● **WHAT TO PRODUCE**
Each of the lines from the one that contains "(** The error [execSync] throws. *)" to the end of the entries below should be output exactly.

[Stored data]

(* ===== verification/IpSamples.v ===== *)
(** Dotted decimal notation as an instance of the C library's calls, and the theorems
    of [Ip] on it. *)

From S2P Require Import Prelude Stream Acceptor Ip.

(** ** Octets *)
Definition print_octet (n : Z) : list Z :=
  if n <? 10 then [48 + n]
  else if n <? 100 then [48 + n / 10; 48 + n mod 10]
  else [48 + n / 100; 48 + n / 10 mod 10; 48 + n mod 10].

(** Only the shortest form is accepted. *)
Definition parse_octet (s : list Z) : option Z :=
  let n := foldl (λ a c, 10 * a + (c - 48)) 0 s in
  if bool_decide (0 ≤ n < 256 ∧ print_octet n = s) then Some n else None.

Definition octet_ok (n : Z) : bool :=
  bool_decide (parse_octet (print_octet n) = Some n ∧ (length (print_octet n) ≤ 3)%nat ∧
    Forall (λ c, 48 ≤ c < 58) (print_octet n)).

Lemma octets_ok n : 0 ≤ n < 256 → octet_ok n = true.
Proof.
  intros Hn. assert (Forall (λ n, octet_ok n = true) (seqZ 0 256)) as Hall.
  { apply (bool_decide_unpack _). by vm_compute. }
  rewrite Forall_forall in Hall. apply Hall, elem_of_seqZ. lia.
Qed.

(** ** Fields between dots *)
Fixpoint split_dots (s : list Z) : list (list Z) :=
  match s with
  | [] => [[]]
  | c :: s =>
      if c =? 46 then [] :: split_dots s
      else match split_dots s with f :: fs => (c :: f) :: fs | [] => [[c]] end
  end.

Lemma split_dots_field f s : Forall (λ c, 48 ≤ c < 58) f → split_dots (f ++ 46 :: s) = f :: split_dots s.
Proof.
  induction 1 as [|c f Hc Hf IH]; [done|]. cbn [app split_dots]. rewrite IH.
  by rewrite (proj2 (Z.eqb_neq c 46)) by lia.
Qed.

Lemma split_dots_last f : Forall (λ c, 48 ≤ c < 58) f → split_dots f = [f].
Proof. induction 1 as [|c f Hc Hf IH]; [done|]. cbn. rewrite IH. by rewrite (proj2 (Z.eqb_neq c 46)) by lia. Qed.

Definition dotted (a : list Z) : list Z :=
  match a with
  | [w; x; y; z] => print_octet w ++ 46 :: print_octet x ++ 46 :: print_octet y ++ 46 :: print_octet z
  | _ => []
  end.

Definition undotted (s : list Z) : option (list Z) :=
  match split_dots s with [w; x; y; z] => mapM parse_octet [w; x; y; z] | _ => None end.

(** The unspecified IPv6 address and the loopback are enough here. *)
#[export] Instance dotted_inet : Inet := {|
  inet_pton af s :=
    if af =? AF_INET then match undotted s with Some b => (1, b, 0) | None => (0, [], 0) end
    else if af =? AF_INET6 then
      if decide (s = [58; 58]) then (1, replicate 16 0, 0)
      else if decide (s = [58; 58; 49]) then (1, replicate 15 0 ++ [1], 0) else (0, [], 0)
    else (-1, [], 97);
  inet_ntop af a size :=
    if af =? AF_INET then
      if decide (length (dotted a) < size)%nat then (Some (dotted a ++ [NUL]), 0) else (None, 28)
    else (None, 97) |}.

Lemma undotted_len s b : undotted s = Some b → length b = 4%nat.
Proof.
  unfold undotted. destruct (split_dots s) as [|w [|x [|y [|z [|]]]]]; try done. intros H%mapM_Some%Forall2_length. by rewrite <- H.
Qed.

#[export] Instance dotted_laws : InetLaws.
Proof.
  split.
  - intros af s. cbn. repeat case_match; cbn; lia.
  - intros af s. cbn. repeat case_match; cbn; lia.
  - intros af s. cbn. unfold inet_len. destruct (af =? AF_INET).
    + destruct (undotted s) eqn:E; cbn; [by intros _; eapply undotted_len|done].
    + repeat case_match; cbn; try done; lia.
  - intros a Hl Hb. destruct a as [|w [|x [|y [|z [|]]]]]; try done. clear Hl.
    repeat match goal with H : Forall _ (_ :: _) |- _ => apply Forall_cons in H as [? H] end.
    pose proof (octets_ok w ltac:(done)) as Hw%bool_decide_eq_true. pose proof (octets_ok x ltac:(done)) as Hx%bool_decide_eq_true.
    pose proof (octets_ok y ltac:(done)) as Hy%bool_decide_eq_true. pose proof (octets_ok z ltac:(done)) as Hz%bool_decide_eq_true.
    destruct Hw as (Pw & Lw & Dw), Hx as (Px & Lx & Dx), Hy as (Py & Ly & Dy), Hz as (Pz & Lz & Dz).
    exists (dotted [w; x; y; z]).
    assert (length (dotted [w; x; y; z]) < 16)%nat as Hlen.
    { cbn [dotted]. repeat (rewrite length_app; cbn [length]). lia. }
    split_and!; [cbn [inet_ntop dotted_inet]; by rewrite decide_True| |done|].
    + assert (Forall (λ c, 46 ≤ c) (dotted [w; x; y; z])) as Hf.
      { cbn [dotted]. repeat (apply Forall_app; split); repeat (apply Forall_cons; split); try lia;
          repeat (apply Forall_app; split; [eapply Forall_impl; [done|cbn; lia]|apply Forall_cons; split; [lia|]]);
          eapply Forall_impl; try done; cbn; lia. }
      intros Hin. rewrite Forall_forall in Hf. specialize (Hf _ Hin). by unfold NUL in Hf.
    + cbn [inet_pton dotted_inet]. assert (undotted (dotted [w; x; y; z]) = Some [w; x; y; z]) as ->; [|done].
      unfold undotted. cbn [dotted]. rewrite !split_dots_field, split_dots_last by done. cbn [mapM].
      by rewrite Pw, Px, Py, Pz.
Qed.

(** "127.0.0.1" *)
Definition localhost : list Z := [49; 50; 55; 46; 48; 46; 48; 46; 49].

Example make_localhost :
  (make_sockaddr_ipv4 localhost 8080 tt).1 = Ret (SockaddrIn AF_INET 36895 [127; 0; 0; 1]) ∧
  ∃ b, (inet_pton AF_INET localhost).1 = (1, b) ∧
    sockaddr_of_in (SockaddrIn AF_INET 36895 [127; 0; 0; 1]) = Sockaddr AF_INET ([31; 144] ++ b ++ replicate 8 0).
Proof.
  split; [by vm_compute|]. destruct (make_sockaddr_result localhost 8080 tt) as [H _]; [done|].
  vm_compute (make_sockaddr_ipv4 localhost 8080 tt) in H. destruct H as (b & _ & E & Ea). exists b. split; [exact E|exact Ea].
Defined.

(* ===== verification/TlsRecv.v ===== *)
(** What a TLS receive yields: the plaintext of the records in the order in which the
    channel gives them, as a function of the channel and of what the stream delivers,
    without heap, buffers or sequences; and that the code does that. *)

From S2P Require Import Prelude Buffer BufferSpec BufferFlat Frame Awaitable StreamRecv Tls TlsRecords TlsHeap.

(** ** The abstract receiver *)

(** What the callbacks have gathered. *)
Record tls_view := TlsView { v_plain : list Z; v_out : list Z; v_got : bool; v_close : bool }.
#[export] Instance eta_tls_view : Eta tls_view := λ v, TlsView (v_plain v) (v_out v) (v_got v) (v_close v).

Fixpoint view_events (es : list tls_event) (v : tls_view) : option exn * tls_view :=
  match es with
  | [] => (None, v)
  | Emit d :: es => view_events es (v <| v_out ::= λ l, l ++ d |>)
  | Record_received p :: es => view_events es (v <| v_plain ::= λ l, l ++ p |> <| v_got := true |>)
  | Alert b :: es => view_events es (if b then v <| v_close := true |> else v)
  | Verify_cert_chain b :: es => if b then view_events es v else (Some (literal "invalid certificate"), v)
  end.

Section Spec.
Context {C : Type} {HC : BotanChannel C}.

Definition call_spec (f : C → list tls_event * option Z * C) (c : C) (v : tls_view) : option exn * C * tls_view :=
  let '(es, err, c') := f c in
  match view_events es v with
  | (Some e, v') => (Some e, c', v')
  | (None, v') => (botan_exception <$> err, c', v')
  end.

(** The chunks of one receive: whether the stream has ended, or the exception. *)
Fixpoint feed_chunks (cs : list chunk) (c : C) (v : tls_view) : (bool + exn) * C * tls_view :=
  match cs with
  | [] => (inl false, c, v)
  | ch :: cs =>
      if ch_capacity ch =? 0 then (inl true, c, v <| v_got := true |>) else
      match call_spec (λ c, received_data c (ch_bytes ch)) c v with
      | (None, c, v) => feed_chunks cs c v
      | (Some e, c, v) => (inr e, c, v)
      end
  end.

(** Receives until there is a record: the error to return or the exception, if any; the
    channel, what has been gathered, and the receives left.  [None] while it waits. *)
Fixpoint recv_gather (inc : list (result (list chunk))) (c : C) (v : tls_view) :
    option (option (Z + exn) * C * tls_view * list (result (list chunk))) :=
  if v_got v then Some (None, c, v, inc) else
  match inc with
  | [] => None
  | Err e :: inc => Some (Some (inl e), c, v, inc)
  | Ok cs :: inc =>
      match feed_chunks cs c v with
      | (inl _, c, v) => recv_gather inc c v
      | (inr (botan_exception t), c, v) => Some (Some (inl t), c, v, inc)
      | (inr e, c, v) => Some (Some (inr e), c, v, inc)
      end
  end.

Inductive recv_outcome := Recv_ok (plain : list Z) | Recv_err (e : Z) | Recv_throw (e : exn).

(** What a receive comes to; the plaintext gathered is handed out once. *)
Definition recv_spec (inc : list (result (list chunk))) (c : C) (v : tls_view) :
    option (recv_outcome * C * tls_view * list (result (list chunk))) :=
  match recv_gather inc c v with
  | None => None
  | Some (None, c, v, inc) => Some (Recv_ok (v_plain v), c, v <| v_plain := [] |> <| v_got := false |>, inc)
  | Some (Some (inl e), c, v, inc) => Some (Recv_err e, c, v, inc)
  | Some (Some (inr e), c, v, inc) => Some (Recv_throw e, c, v, inc)
  end.
End Spec.

(** ** The sequences when the input sequence may hold the mark of the end *)
Record tls_seqs (qi : recv_buffer_sequence) (li : list ptr) (qo : recv_buffer_sequence) (lo : list ptr) (m : mem) : Prop := {
  ts_wf : heap_wf m;
  ts_in : seq_rep m qi li;
  ts_out : seq_rep m qo lo;
  ts_blocks : Forall (block_ok m) (li ++ lo);
  ts_caps : Forall (roomy m) lo;
  ts_sep : NoDup (all_sentries qi li qo lo);
  ts_sentries : p_sentry_ qi ≠ default_buf_header ∧ p_sentry_ qo ≠ default_buf_header }.

Lemma tb_seqs qi li qo lo m : tls_bufs qi li qo lo m → tls_seqs qi li qo lo m.
Proof. intros []. split; try done. by apply Forall_app in tb_caps as [_ ?]. Qed.

Lemma seqs_tb qi li qo lo m : tls_seqs qi li qo lo m → Forall (roomy m) li → tls_bufs qi li qo lo m.
Proof. intros [] Hr. split; try done. by apply Forall_app. Qed.
(** * node-vcam: the maintenance scripts and the demo sample

    A shallow embedding of the format script and the check script (the
    first two parts of [scripts/format.ts]) and of [samples/demo.ts], and
    the properties the specification states about them.

    - [Scripts]: the two process-spawning scripts, over an error monad that
      logs every child process that is started and how it ended.
    - [Demo]: the sample, as a state machine over the variables of the
      module, a heap of typed arrays and the log of the calls it makes to the
      [Camera] object and to the host's timers. *)

From Stdlib Require Import ZArith NArith Lia String Ascii PrimFloat Uint63.
From stdpp Require Import base option list strings gmap.

Local Open Scope Z_scope.

(** ** The format and check scripts *)

Module Scripts.

(** How a child process ended, as [spawnSync] reports it: an exit status,
    or the signal that killed it (the status is then [null]). *)
Inductive proc_result :=
| Exited (status : Z)
| Killed (signal : string).

#[global] Instance proc_result_eq_dec : EqDecision proc_result.
Proof. solve_decision. Defined.

(** The [stdio] option of [execSync]. *)
Inductive stdio := Pipe | Inherit.

(** What a script does to the outside: it starts a shell command, and the
    command ends.  [execSync] is synchronous: it logs the end of the
    command before it returns. *)
Inductive event :=
| Spawn (cmd : string) (io : stdio)
| Exit (cmd : string) (r : proc_result).

(** The outside world: how the command ends, given everything that has
    happened so far (the first command may change the files the second
    one reads). *)
Definition world := list event → string → proc_result.

(** The error [execSync] throws. *)
Record exec_error := ExecError { err_cmd : string; err_result : proc_result }.

(** Script computations: a log of events, and either an exception or a
    value. *)
Definition M (A : Type) : Type :=
  world → list event → list event * (exec_error + A).

Definition ret {A} (a : A) : M A := λ _ tr, (tr, inr a).

Definition bind {A B} (m : M A) (k : A → M B) : M B := λ w tr,
  match m w tr with
  | (tr', inl e) => (tr', inl e)
  | (tr', inr a) => k a w tr'
  end.

Notation "m ;; k" := (bind m (λ _, k))
  (at level 100, k at level 200, right associativity).

(** [execSync(cmd, { stdio })]: runs [cmd] in a shell, waits for it, and
    throws unless it exited with status 0. *)
Definition execSync (cmd : string) (io : stdio) : M unit := λ w tr,
  let started := tr ++ [Spawn cmd io] in
  let r := w started cmd in
  let ended := started ++ [Exit cmd r] in
  match r with
  | Exited 0 => (ended, inr tt)
  | _ => (ended, inl (ExecError cmd r))
  end.

(** The double quote character, for the quoted arguments. *)
Definition dq : string := String "034"%char EmptyString.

● **ANSWER SECTION**
(** The error [execSync] throws. *)
Record exec_error := ExecError { err_cmd : string; err_result : proc_result }.

(** Script computations: a log of events, and either an exception or a
    value. *)
Definition M (A : Type) : Type :=
  world → list event → list event * (exec_error + A).

Definition ret {A} (a : A) : M A := λ _ tr, (tr, inr a).

Definition bind {A B} (m : M A) (k : A → M B) : M B := λ w tr,
  match m w tr with
  | (tr', inl e) => (tr', inl e)
  | (tr', inr a) => k a w tr'
  end.

Notation "m ;; k" := (bind m (λ _, k))
  (at level 100, k at level 200, right associativity).

(** [execSync(cmd, { stdio })]: runs [cmd] in a shell, waits for it, and
    throws unless it exited with status 0. *)
Definition execSync (cmd : string) (io : stdio) : M unit := λ w tr,
  let started := tr ++ [Spawn cmd io] in
  let r := w started cmd in
  let ended := started ++ [Exit cmd r] in
  match r with
  | Exited 0 => (ended, inr tt)
  | _ => (ended, inl (ExecError cmd r))
  end.

(** The double quote character, for the quoted arguments. *)
Definition dq : string := String "034"%char EmptyString.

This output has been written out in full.